The "specialize (H _" line through the end of the listing below is what to set down, word for word, and nothing else.

**AVAILABLE DATA**:
━━━━
Lemma forall_signals2 (P : signals -> signals -> bool) :
  forallb (fun x => forallb (P x) all_signals) all_signals = true ->
  forall body si inv body' si' inv',
    P (signals_of body si inv) (signals_of body' si' inv') = true.
Proof.
  intros H body si inv body' si' inv'. rewrite forallb_forall in H.
  specialize (H _ (signals_of_in body si inv)). rewrite forallb_forall in H.
  apply H, signals_of_in.
Qed.

End Signals.

(** ** Further properties of the score *)

Section ScoreExtras.

Import ScoreSpec.

(** X1.  [score] reads five things from the two documents: the set of the
    startup's industry tags (their order and repetitions do not matter), its
    stage, and the investor's geography and two ticket bounds.  Two pairs
    that agree on these get the same score, whatever their other fields. *)
Theorem score_reads_five_fields (body : MatchQuery.t) (si si' : Startup.t)
  (inv inv' : Investor.t) :
  (list_to_set (default [] (Startup.industry si)) : gset string)
  = list_to_set (default [] (Startup.industry si')) ->
  Startup.stage si = Startup.stage si' ->
  Investor.geography inv = Investor.geography inv' ->
  Investor.ticket_min inv = Investor.ticket_min inv' ->
  Investor.ticket_max inv = Investor.ticket_max inv' ->
  score body si inv = score body si' inv'.
Proof.
  intros Hset Hstage Hgeo Hmin Hmax.
  unfold score, score_sum, add_industry, add_stage, add_geography, add_ticket_min,
    add_ticket_max, overlap.
  rewrite Hset, Hstage, Hgeo, Hmin, Hmax. reflexivity.
Qed.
━━━━
**EXERCISE OUTPUT**:
  specialize (H _ (signals_of_in body si inv)). rewrite forallb_forall in H.
  apply H, signals_of_in.
Qed.

End Signals.

(** ** Further properties of the score *)

Section ScoreExtras.

Import ScoreSpec.

(** X1.  [score] reads five things from the two documents: the set of the
    startup's industry tags (their order and repetitions do not matter), its
    stage, and the investor's geography and two ticket bounds.  Two pairs
    that agree on these get the same score, whatever their other fields. *)
Theorem score_reads_five_fields (body : MatchQuery.t) (si si' : Startup.t)
  (inv inv' : Investor.t) :
  (list_to_set (default [] (Startup.industry si)) : gset string)
  = list_to_set (default [] (Startup.industry si')) ->
  Startup.stage si = Startup.stage si' ->
  Investor.geography inv = Investor.geography inv' ->
  Investor.ticket_min inv = Investor.ticket_min inv' ->
  Investor.ticket_max inv = Investor.ticket_max inv' ->
  score body si inv = score body si' inv'.
Proof.
  intros Hset Hstage Hgeo Hmin Hmax.
  unfold score, score_sum, add_industry, add_stage, add_geography, add_ticket_min,
    add_ticket_max, overlap.
  rewrite Hset, Hstage, Hgeo, Hmin, Hmax. reflexivity.
Qed.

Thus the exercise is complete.